_What needs to be done_
Reproduce the records word for word, from the first line to the line containing "staging file and".

(Input Opens)

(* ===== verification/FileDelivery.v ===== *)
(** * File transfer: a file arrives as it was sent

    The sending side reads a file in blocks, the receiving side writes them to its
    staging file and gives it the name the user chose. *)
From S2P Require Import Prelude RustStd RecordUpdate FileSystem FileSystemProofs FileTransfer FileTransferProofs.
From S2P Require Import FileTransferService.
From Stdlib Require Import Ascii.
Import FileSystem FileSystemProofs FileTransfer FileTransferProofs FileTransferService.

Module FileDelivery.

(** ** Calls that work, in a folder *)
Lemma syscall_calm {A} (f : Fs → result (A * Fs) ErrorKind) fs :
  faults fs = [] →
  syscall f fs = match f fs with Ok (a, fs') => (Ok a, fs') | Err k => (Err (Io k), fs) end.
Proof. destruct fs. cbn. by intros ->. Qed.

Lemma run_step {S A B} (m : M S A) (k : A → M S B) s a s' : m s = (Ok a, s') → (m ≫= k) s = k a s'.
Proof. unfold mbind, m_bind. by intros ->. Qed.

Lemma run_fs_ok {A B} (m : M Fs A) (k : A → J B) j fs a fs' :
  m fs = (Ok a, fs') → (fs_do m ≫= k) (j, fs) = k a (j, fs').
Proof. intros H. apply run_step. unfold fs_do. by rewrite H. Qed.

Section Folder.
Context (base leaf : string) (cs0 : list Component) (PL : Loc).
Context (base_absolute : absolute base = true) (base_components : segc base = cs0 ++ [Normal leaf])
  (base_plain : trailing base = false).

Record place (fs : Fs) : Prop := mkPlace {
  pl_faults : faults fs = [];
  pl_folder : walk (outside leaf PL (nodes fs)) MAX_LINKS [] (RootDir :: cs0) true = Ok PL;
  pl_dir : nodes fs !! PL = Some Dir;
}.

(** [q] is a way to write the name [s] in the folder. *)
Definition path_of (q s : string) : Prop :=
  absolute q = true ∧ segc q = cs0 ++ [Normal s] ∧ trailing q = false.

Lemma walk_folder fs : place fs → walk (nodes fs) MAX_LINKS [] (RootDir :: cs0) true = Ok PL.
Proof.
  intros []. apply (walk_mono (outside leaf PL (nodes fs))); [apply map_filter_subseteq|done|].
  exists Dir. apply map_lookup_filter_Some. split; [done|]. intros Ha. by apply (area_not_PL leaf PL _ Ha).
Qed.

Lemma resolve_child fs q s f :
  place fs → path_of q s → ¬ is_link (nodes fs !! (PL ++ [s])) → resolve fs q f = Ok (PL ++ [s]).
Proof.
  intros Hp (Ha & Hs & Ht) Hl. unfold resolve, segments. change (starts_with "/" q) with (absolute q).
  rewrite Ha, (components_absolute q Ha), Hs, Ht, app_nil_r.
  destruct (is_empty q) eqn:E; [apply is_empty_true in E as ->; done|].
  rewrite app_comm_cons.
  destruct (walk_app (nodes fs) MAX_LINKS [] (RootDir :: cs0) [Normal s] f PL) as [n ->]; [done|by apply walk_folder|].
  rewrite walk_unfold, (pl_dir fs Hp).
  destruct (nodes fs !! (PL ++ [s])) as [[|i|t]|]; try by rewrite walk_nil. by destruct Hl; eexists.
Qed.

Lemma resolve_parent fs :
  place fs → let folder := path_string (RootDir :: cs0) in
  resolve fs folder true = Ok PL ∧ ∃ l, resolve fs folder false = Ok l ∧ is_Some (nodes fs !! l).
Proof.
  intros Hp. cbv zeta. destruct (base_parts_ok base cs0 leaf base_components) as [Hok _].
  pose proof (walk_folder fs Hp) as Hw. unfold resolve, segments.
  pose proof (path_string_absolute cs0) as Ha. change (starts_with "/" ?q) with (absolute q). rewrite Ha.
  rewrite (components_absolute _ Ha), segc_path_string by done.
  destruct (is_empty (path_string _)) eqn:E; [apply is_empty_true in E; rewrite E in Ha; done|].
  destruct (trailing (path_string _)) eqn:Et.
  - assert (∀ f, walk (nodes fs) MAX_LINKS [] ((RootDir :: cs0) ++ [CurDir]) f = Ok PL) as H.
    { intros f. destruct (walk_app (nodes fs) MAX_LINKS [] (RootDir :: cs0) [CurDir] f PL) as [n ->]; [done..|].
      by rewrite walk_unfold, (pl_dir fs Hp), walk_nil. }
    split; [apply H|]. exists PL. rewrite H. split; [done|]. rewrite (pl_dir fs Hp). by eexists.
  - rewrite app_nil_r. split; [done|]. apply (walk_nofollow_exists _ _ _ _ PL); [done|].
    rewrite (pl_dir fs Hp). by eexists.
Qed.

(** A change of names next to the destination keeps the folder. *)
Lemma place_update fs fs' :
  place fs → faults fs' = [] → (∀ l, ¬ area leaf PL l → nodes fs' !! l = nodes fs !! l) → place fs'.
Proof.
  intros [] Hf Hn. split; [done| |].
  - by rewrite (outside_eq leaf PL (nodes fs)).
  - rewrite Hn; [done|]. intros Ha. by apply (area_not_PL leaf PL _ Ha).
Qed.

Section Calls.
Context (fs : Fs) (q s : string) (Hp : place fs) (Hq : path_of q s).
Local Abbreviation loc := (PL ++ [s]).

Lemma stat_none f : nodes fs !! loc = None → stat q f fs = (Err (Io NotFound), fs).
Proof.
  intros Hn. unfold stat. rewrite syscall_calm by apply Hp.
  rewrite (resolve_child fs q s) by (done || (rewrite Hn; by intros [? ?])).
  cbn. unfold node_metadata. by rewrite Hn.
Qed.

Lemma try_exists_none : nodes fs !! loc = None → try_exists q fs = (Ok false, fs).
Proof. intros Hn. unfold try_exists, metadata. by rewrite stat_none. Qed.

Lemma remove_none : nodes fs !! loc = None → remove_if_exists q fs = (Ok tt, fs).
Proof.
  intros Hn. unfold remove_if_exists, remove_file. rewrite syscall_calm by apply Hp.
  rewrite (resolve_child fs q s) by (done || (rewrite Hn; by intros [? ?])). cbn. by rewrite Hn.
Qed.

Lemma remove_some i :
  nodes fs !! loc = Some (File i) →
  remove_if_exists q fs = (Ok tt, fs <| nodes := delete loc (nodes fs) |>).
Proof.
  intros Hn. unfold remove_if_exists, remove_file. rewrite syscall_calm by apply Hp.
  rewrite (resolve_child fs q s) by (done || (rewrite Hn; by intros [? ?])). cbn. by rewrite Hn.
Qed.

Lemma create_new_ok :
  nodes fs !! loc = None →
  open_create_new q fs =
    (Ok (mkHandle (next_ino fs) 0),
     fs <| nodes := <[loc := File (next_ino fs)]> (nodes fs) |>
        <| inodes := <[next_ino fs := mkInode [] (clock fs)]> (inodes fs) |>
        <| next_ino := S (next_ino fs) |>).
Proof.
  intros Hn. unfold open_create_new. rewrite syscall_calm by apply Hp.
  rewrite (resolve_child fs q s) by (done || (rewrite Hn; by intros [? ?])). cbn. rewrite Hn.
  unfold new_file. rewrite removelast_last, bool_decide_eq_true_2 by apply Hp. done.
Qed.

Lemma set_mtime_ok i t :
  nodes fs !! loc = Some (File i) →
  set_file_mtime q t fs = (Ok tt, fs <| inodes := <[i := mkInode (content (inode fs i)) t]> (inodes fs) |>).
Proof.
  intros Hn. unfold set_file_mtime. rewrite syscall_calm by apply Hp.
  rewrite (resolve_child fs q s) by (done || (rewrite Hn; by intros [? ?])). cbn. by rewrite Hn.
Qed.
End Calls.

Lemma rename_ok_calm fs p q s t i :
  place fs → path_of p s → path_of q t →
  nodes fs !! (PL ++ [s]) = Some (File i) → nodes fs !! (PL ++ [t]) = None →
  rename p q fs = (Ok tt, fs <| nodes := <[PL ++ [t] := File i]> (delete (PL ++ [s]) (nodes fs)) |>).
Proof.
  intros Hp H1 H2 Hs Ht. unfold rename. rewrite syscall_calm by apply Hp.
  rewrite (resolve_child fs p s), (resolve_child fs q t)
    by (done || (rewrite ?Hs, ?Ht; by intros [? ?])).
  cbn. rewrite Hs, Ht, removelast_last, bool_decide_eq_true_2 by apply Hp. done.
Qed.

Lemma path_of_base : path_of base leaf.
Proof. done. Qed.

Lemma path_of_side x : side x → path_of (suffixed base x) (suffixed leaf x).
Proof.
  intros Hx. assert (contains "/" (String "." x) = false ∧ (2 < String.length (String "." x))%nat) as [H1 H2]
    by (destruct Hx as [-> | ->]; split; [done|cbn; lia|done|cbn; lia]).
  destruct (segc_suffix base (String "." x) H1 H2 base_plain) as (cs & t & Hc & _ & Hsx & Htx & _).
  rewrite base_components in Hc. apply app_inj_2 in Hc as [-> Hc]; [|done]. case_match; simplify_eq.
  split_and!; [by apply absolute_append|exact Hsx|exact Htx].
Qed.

(Input Closes)

_Written answer_
(* ===== verification/FileDelivery.v ===== *)
(** * File transfer: a file arrives as it was sent

    The sending side reads a file in blocks, the receiving side writes them to its
    staging file and gives it the name the user chose. *)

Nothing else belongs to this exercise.